(* ===== verification/Listeners.v ===== *)
(** * Listener counters ([internal/state/sqlite/listeners.go])

    The same cumulative ledger per listener, without quotas. *)
From S2P Require Import Prelude GoStrings Protocol Store.

(** ** Operations *)

Definition freshListener (atMS : Z) : ListenerRuntime := MkListenerRuntime false 0 0 0 atMS.

Definition EnsureListener (db : DB) (key : string) (atMS : Z) : res error DB :=
  if decide (key = "" \/ atMS < 0) then Err (Errorf "listener key and non-negative timestamp are required") else
  match listener_runtime db !! key with
  | None => put_listener key (freshListener atMS) db
  | Some _ => Ok db
  end.

(** [Store.Listener] and the read inside the counter update. *)
Definition Listener (db : DB) (key : string) : res error ListenerRuntime :=
  match listener_runtime db !! key with
  | Some l => Ok l
  | None => Err ErrNotFound
  end.

Definition Listeners (db : DB) : list (string * ListenerRuntime) :=
  omap (fun k => pair k <$> listener_runtime db !! k) (sorted_keys (listener_runtime db)).

Definition setListenerCounters (update : ListenerCounterUpdate) (atMS : Z) : ListenerRuntime :=
  MkListenerRuntime (LUPresent update) (LUUpBytes update) (LUDownBytes update) (LUCounterEpoch update) atMS.

Definition applyListenerCounter (db : DB) (update : ListenerCounterUpdate) (atMS : Z) : res error DB :=
  if decide (LUKey update = "" \/ LUUpBytes update < 0 \/ LUDownBytes update < 0 \/ atMS < 0)
  then Err (Errorf "listener counter update has invalid key, bytes, or timestamp") else
  current ← Listener db (LUKey update);
  if decide (LUCounterEpoch update < LCounterEpoch current \/
             (LUCounterEpoch update = LCounterEpoch current /\
              (LUUpBytes update < LUpBytes current \/ LUDownBytes update < LDownBytes current)))
  then Err ErrCounterRollback else
  put_listener (LUKey update) (setListenerCounters update atMS) db.

Definition UpdateListenerCounters (db : DB) (update : ListenerCounterUpdate) (atMS : Z) : res error DB :=
  applyListenerCounter db update atMS.

Definition DeleteListener (db : DB) (key : string) : res error DB :=
  if decide (key = "") then Err (Errorf "listener key is required") else
  Ok (set_listener_runtime (delete key (listener_runtime db))
       (set_object_status (delete (StreamConfig, key) (object_status db)) db)).

(** ** Lemmas *)

(** The update as a function of the stored row alone. *)
Definition listenerSample (atMS : Z) (o : option ListenerRuntime) (u : ListenerCounterUpdate) : res error ListenerRuntime :=
  if decide (LUKey u = "" \/ LUUpBytes u < 0 \/ LUDownBytes u < 0 \/ atMS < 0)
  then Err (Errorf "listener counter update has invalid key, bytes, or timestamp") else
  match o with
  | None => Err ErrNotFound
  | Some current =>
      if decide (LUCounterEpoch u < LCounterEpoch current \/
             (LUCounterEpoch u = LCounterEpoch current /\
              (LUUpBytes u < LUpBytes current \/ LUDownBytes u < LDownBytes current)))
      then Err ErrCounterRollback else Ok (setListenerCounters u atMS)
  end.

Lemma applyListenerCounter_row db u atMS :
  applyListenerCounter db u atMS =
  (l ← listenerSample atMS (listener_runtime db !! LUKey u) u;
   Ok (set_listener_runtime (<[LUKey u := l]> (listener_runtime db)) db)).
Proof.
  unfold applyListenerCounter, listenerSample, Listener. case_decide as Hbad; [done|].
  destruct (listener_runtime db !! LUKey u) as [l|]; simpl; [|done]. case_decide; [done|].
  unfold put_listener. assert (listener_check (setListenerCounters u atMS) = true) as ->; [|done].
  apply bool_decide_eq_true_2. simpl. lia.
Qed.
Lemma ClaimNextTaskFenced_step db atMS clock entropy t' db' :
  journal_ok db -> ClaimNextTaskFenced db atMS clock entropy = Ok (t', db') -> journal_step task_forward db db'.
Proof.
  intros Hj. unfold ClaimNextTaskFenced. case_decide; [done|].
  intros (t & Hin%claimCandidates_received & [[_ Hc]|[[Hp _] Hc]])%claimLoop_Ok.
  - eapply claimTask_step in Hc as [? _]; try done. lia.
  - by eapply expireTask_step in Hc as [? _].
Qed.

Lemma ReleaseTaskClaim_step db task db' :
  journal_ok db -> ReleaseTaskClaim db task = Ok db' -> journal_step task_next db db'.
Proof.
  intros Hj. unfold ReleaseTaskClaim. case_decide as Hg; [done|].
  destruct (task_executions db !! XID task) as [row|] eqn:Hrow; [|done]. case_decide as Hm; [|done].
  destruct Hm as (_ & _ & _ & Hs & _ & Htok). destruct (journal_row _ _ _ Hj Hrow) as [Hid Hrow'].
  intros [Hck ->]%put_task_Ok. split.
  - apply journal_open_write; try done. intros t0 Ht0. simpl in Ht0. simplify_eq. by rewrite Hs.
  - eapply tasks_evolve_insert; [done|]. intros t0 Ht0. simpl in Ht0. simplify_eq. apply tn_release; [done|].
    rewrite Htok. tauto.
Qed.

(** The result a completed row stands for is the one that completed it. *)
Lemma finished_result t terminal result atMS :
  resultMatchesState terminal result = true ->
  XID t = RID result -> XKind t = RKind result -> XInputSHA256 t = RInputSHA256 result ->
  XNotAfterMS t = RNotAfterMS result ->
  taskResult (setTerminal t terminal (RResult result) (RErrorCode result) (RError result) atMS) = result.
Proof.
  destruct result as [a b c d ok ind e f g]. unfold taskResult. simpl. intros Hm -> -> -> ->. f_equal.
  - by destruct terminal, ok, ind.
  - by destruct terminal, ok, ind.
Qed.

Lemma CompleteTask_step db id terminal result atMS db' :
  journal_ok db -> CompleteTask db id terminal result atMS = Ok db' -> journal_step task_forward db db'.
Proof.
  intros Hj. unfold CompleteTask. case_decide as Hg; [done|]. destruct (ValidateTaskResults _); [|done]. cbn [negb].
  case_decide as Hm; [done|]. unfold taskByID. intros (t & Ht & Hc)%bind_Ok.
  destruct (task_executions db !! id) as [t0|] eqn:Ht0; simplify_eq.
  destruct (journal_row _ _ _ Hj Ht0) as [<- Ht'].
  case_decide as Hi; [done|]. destruct (Terminal (XState t)) eqn:Hterm.
  - destruct (sameTerminal _ _ _); [|done]. cbn [negb] in Hc. apply flag_step_forward. by eapply rearm_step.
  - case_decide as Hs; [done|]. apply bind_Ok in Hc as (d & [Hck ->]%put_task_Ok & Hput).
    set (t1 := setTerminal t terminal (RResult result) (RErrorCode result) (RError result) atMS) in *.
    assert (Terminal terminal = true) as Hterm1 by (destruct (Terminal terminal); naive_solver).
    assert (result = taskResult t1) as He.
    { assert (XID t = RID result /\ resultMatchesState terminal result = true) as [Hid Hmatch].
      { split; [apply dec_stable; tauto|]. destruct (resultMatchesState terminal result); tauto. }
      symmetry. apply finished_result; try done; apply dec_stable; tauto. }
    rewrite He in Hput. destruct (journal_publish db (XID t) t1 atMS Hj) as [Hput' Hok]; try done.
    { apply (open_task_no_row db (XID t) Hj). intros t0 Hx. simplify_eq. done. }
    pose proof (eq_trans (eq_sym Hput') Hput) as [= <-]. split; [done|].
    eapply tasks_evolve_insert; [done|]. intros t0 Hx. simpl in Hx. simplify_eq. by apply tn_finish.
Qed.

(** ** Histories *)

Inductive task_op :=
| OpAccept (tasks : list Task) (atMS : Z) (clock : TaskStartClock)
| OpClaim (atMS : Z) (clock : TaskStartClock) (entropy : option (list Z))
| OpRelease (task : TaskExecution)
| OpComplete (id : string) (terminal : TaskState) (result : TaskResult) (atMS : Z)
| OpIssue (dedupe : string) (issue : Issue) (atMS : Z)
| OpAck (ids : list Z).

Definition run_task_op (db : DB) (op : task_op) : res error DB :=
  match op with
  | OpAccept tasks atMS clock => snd <$> AcceptTasksFenced db tasks atMS clock
  | OpClaim atMS clock entropy => snd <$> ClaimNextTaskFenced db atMS clock entropy
  | OpRelease task => ReleaseTaskClaim db task
  | OpComplete id terminal result atMS => CompleteTask db id terminal result atMS
  | OpIssue dedupe issue atMS => snd <$> EnqueueIssue db dedupe issue atMS
  | OpAck ids => AckOutbox db ids
  end.

(** Calls in any order; a refused one leaves the store alone. *)
Definition run_task_ops (db : DB) (ops : list task_op) : DB :=
  foldl (fun d op => match run_task_op d op with Ok d' => d' | Err _ => d end) db ops.

Lemma fmap_Ok {E A B} (f : A -> B) (m : res E A) b : f <$> m = Ok b <-> exists a, m = Ok a /\ b = f a.
Proof. destruct m; simpl; naive_solver. Qed.

Lemma run_task_op_step db op db' : journal_ok db -> run_task_op db op = Ok db' -> journal_step task_next db db'.
Proof.
  intros Hj. destruct op; simpl.
  - intros ([acc d] & Ha & ->)%fmap_Ok. by eapply forward_step_next, flag_step_forward, AcceptTasksFenced_step.
  - intros ([t d] & Ha & ->)%fmap_Ok. by eapply forward_step_next, ClaimNextTaskFenced_step.
  - by apply ReleaseTaskClaim_step.
  - intros Hc. by eapply forward_step_next, CompleteTask_step.
  - intros ([ok d] & Ha & ->)%fmap_Ok. by eapply forward_step_next, flag_step_forward, EnqueueIssue_step.
  - intros Hc. by eapply forward_step_next, flag_step_forward, AckOutbox_step.
Qed.

Lemma run_task_ops_step ops : forall db, journal_ok db -> journal_step task_next db (run_task_ops db ops).
Proof.
  induction ops as [|op ops IH]; intros db Hj; simpl; [by apply journal_step_refl|].
  destruct (run_task_op db op) as [d|] eqn:Hr; [|by apply IH].
  pose proof (run_task_op_step db op d Hj Hr) as Hs. eapply journal_step_trans; [exact Hs|]. apply IH, Hs.
Qed.

Lemma reachable_journal ops : journal_ok (run_task_ops empty_db ops).
Proof. apply (run_task_ops_step ops empty_db journal_ok_empty). Qed.
(* ===== verification/TaskClock.v ===== *)
(** * The control-plane task clock ([internal/agent/task_clock.go])

    Interval arithmetic on nanosecond durations and millisecond instants that
    bounds the control plane's time from complete sync round trips. *)
From S2P Require Import Prelude GoStrings Protocol Store Outbox Tasks Journal Sha256.

(** [ErrTaskClockUnavailable] with its reason. *)
Inductive clockError := ErrTaskClockUnavailable (reason : string) | ErrClockPolicy.

Definition Millisecond : Z := 1000000.

(** What one call of the elapsed reader yields: the reader may be absent, fail,
    or return nanoseconds. *)
Inductive reading := NoReader | ReadError | Raw (ns : Z).

Record ControlPlaneTaskClock := MkClock {
  maxAnchorAge : Z;
  maxRoundTrip : Z;
  uncertaintyMS : Z;
  hasRawFloor : bool;
  rawFloor : Z;
  computedHighwater : Z;
  trustedLowerFloor : Z;
  hasAnchor : bool;
  anchorAt : Z;
  anchorLowerMS : Z;
  anchorUpperMS : Z
}.

(** ** Operations

    A failed call still changes the clock, so each returns the result with the
    clock it leaves behind. *)

Definition ceilTaskClockMS (duration : Z) : Z :=
  let ms := Z.quot duration Millisecond in
  if decide (Z.rem duration Millisecond <> 0) then ms + 1 else ms.
(* ===== verification/CoreTraffic.v ===== *)
(** * Connection traffic ledger ([internal/state/sqlite/core_traffic.go])

    A streaming core reports connections, as absolute snapshots or as deltas;
    the ledger turns them into durable totals per client and per listener that
    survive core restarts. *)
From S2P Require Import Prelude GoStrings NetIP Protocol Store.

Record CoreTrafficEvent := MkCoreTrafficEvent {
  ConnectionID : string;
  EClientKey : string;
  EListenerKey : string;
  SourceIP : string;
  Absolute : bool;
  EUpBytes : Z;
  EDownBytes : Z;
  Closed : bool;
  ClosedAtMS : Z
}.

Definition retainedClosedCoreConnections : nat := 2000.

(** ** Validation *)

Definition validateProcessIdentity (identity : string) : res error unit :=
  if decide (TrimSpace identity = "" \/ TrimSpace identity <> identity \/ 512 < len identity)
  then Err (Errorf "core process identity must contain 1..512 canonical bytes") else Ok tt.

(** ** Totals *)

(** [incrementCoreAggregate] on one of the two aggregate tables: the row before
    defaults to zero, as the two scanned variables do. *)
Definition incrementCoreAggregate (table : gmap (string * string) (Z * Z)) (identity key : string) (up down : Z)
    : res error (gmap (string * string) (Z * Z)) :=
  let '(currentUp, currentDown) := default (0, 0) (table !! (identity, key)) in
  match checked_add currentUp up with
  | None => Err (Errorf "core uplink aggregate overflow")
  | Some newUp =>
      match checked_add currentDown down with
      | None => Err (Errorf "core downlink aggregate overflow")
      | Some newDown => Ok (<[(identity, key) := (newUp, newDown)]> table)
      end
  end.

(** A fresh rowid: one more than the largest in the table. *)
Definition next_rowid (m : gmap (string * string) ConnectionRow) : Z :=
  map_fold (fun _ r acc => Z.max (crRowID r) acc) 0 m + 1.

(** ** Events *)

Definition applyCoreTrafficEvent (identity : string) (db : DB) (event : CoreTrafficEvent) : res error DB :=
  let stored := core_connection_traffic db !! (identity, ConnectionID event) in
  if decide (stored = None /\ Absolute event = false)
  then Err (Errorf "delta arrived before absolute connection metadata") else
  '(clientKey, listenerKey, sourceIP) ←
    (match stored with
     | None => Ok (EClientKey event, EListenerKey event, SourceIP event)
     | Some r =>
         if decide ((EClientKey event <> "" /\ EClientKey event <> crClient r) \/
                    (EListenerKey event <> "" /\ EListenerKey event <> crListener r) \/
                    (SourceIP event <> "" /\ SourceIP event <> crSourceIP r))
         then Err (Errorf "connection identity metadata changed") else
         if decide (crClosed r = true /\ Closed event = false)
         then Err (Errorf "closed connection received a later open event") else
         Ok (crClient r, crListener r, crSourceIP r)
     end);
  let storedUp := match stored with Some r => crUp r | None => 0 end in
  let storedDown := match stored with Some r => crDown r | None => 0 end in
  let storedClosed := match stored with Some r => crClosed r | None => false end in
  '(up, down) ←
    (if Absolute event then
       if decide (stored <> None /\ (EUpBytes event < storedUp \/ EDownBytes event < storedDown))
       then Err (Errorf "absolute connection counter moved backwards")
       else Ok (EUpBytes event, EDownBytes event)
     else
       match checked_add storedUp (EUpBytes event) with
       | None => Err (Errorf "connection uplink counter overflow")
       | Some up =>
           match checked_add storedDown (EDownBytes event) with
           | None => Err (Errorf "connection downlink counter overflow")
           | Some down => Ok (up, down)
           end
       end);
  let deltaUp := up - storedUp in
  let deltaDown := down - storedDown in
  clients ← incrementCoreAggregate (core_client_traffic db) identity clientKey deltaUp deltaDown;
  listeners ← incrementCoreAggregate (core_listener_traffic db) identity listenerKey deltaUp deltaDown;
  let closedAt := match stored with
                  | Some r => if decide (ClosedAtMS event = 0 /\ crClosed r = true) then crClosedAtMS r else ClosedAtMS event
                  | None => ClosedAtMS event
                  end in
  let rowid := match stored with Some r => crRowID r | None => next_rowid (core_connection_traffic db) end in
  let row := MkConnectionRow rowid clientKey listenerKey sourceIP up down (Closed event || storedClosed) closedAt in
  Ok (set_core_connection_traffic (<[(identity, ConnectionID event) := row]> (core_connection_traffic db))
       (set_core_listener_traffic listeners (set_core_client_traffic clients db))).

_Your assignment_
The response must repeat exactly the lines from the top of the material through the line containing "Definition DeleteListener (db", both included, with no other output.

_Your solution_
(* ===== verification/Listeners.v ===== *)
(** * Listener counters ([internal/state/sqlite/listeners.go])

    The same cumulative ledger per listener, without quotas. *)
From S2P Require Import Prelude GoStrings Protocol Store.

(** ** Operations *)

Definition freshListener (atMS : Z) : ListenerRuntime := MkListenerRuntime false 0 0 0 atMS.

Definition EnsureListener (db : DB) (key : string) (atMS : Z) : res error DB :=
  if decide (key = "" \/ atMS < 0) then Err (Errorf "listener key and non-negative timestamp are required") else
  match listener_runtime db !! key with
  | None => put_listener key (freshListener atMS) db
  | Some _ => Ok db
  end.

(** [Store.Listener] and the read inside the counter update. *)
Definition Listener (db : DB) (key : string) : res error ListenerRuntime :=
  match listener_runtime db !! key with
  | Some l => Ok l
  | None => Err ErrNotFound
  end.

Definition Listeners (db : DB) : list (string * ListenerRuntime) :=
  omap (fun k => pair k <$> listener_runtime db !! k) (sorted_keys (listener_runtime db)).

Definition setListenerCounters (update : ListenerCounterUpdate) (atMS : Z) : ListenerRuntime :=
  MkListenerRuntime (LUPresent update) (LUUpBytes update) (LUDownBytes update) (LUCounterEpoch update) atMS.

Definition applyListenerCounter (db : DB) (update : ListenerCounterUpdate) (atMS : Z) : res error DB :=
  if decide (LUKey update = "" \/ LUUpBytes update < 0 \/ LUDownBytes update < 0 \/ atMS < 0)
  then Err (Errorf "listener counter update has invalid key, bytes, or timestamp") else
  current ← Listener db (LUKey update);
  if decide (LUCounterEpoch update < LCounterEpoch current \/
             (LUCounterEpoch update = LCounterEpoch current /\
              (LUUpBytes update < LUpBytes current \/ LUDownBytes update < LDownBytes current)))
  then Err ErrCounterRollback else
  put_listener (LUKey update) (setListenerCounters update atMS) db.

Definition UpdateListenerCounters (db : DB) (update : ListenerCounterUpdate) (atMS : Z) : res error DB :=
  applyListenerCounter db update atMS.

Definition DeleteListener (db : DB) (key : string) : res error DB :=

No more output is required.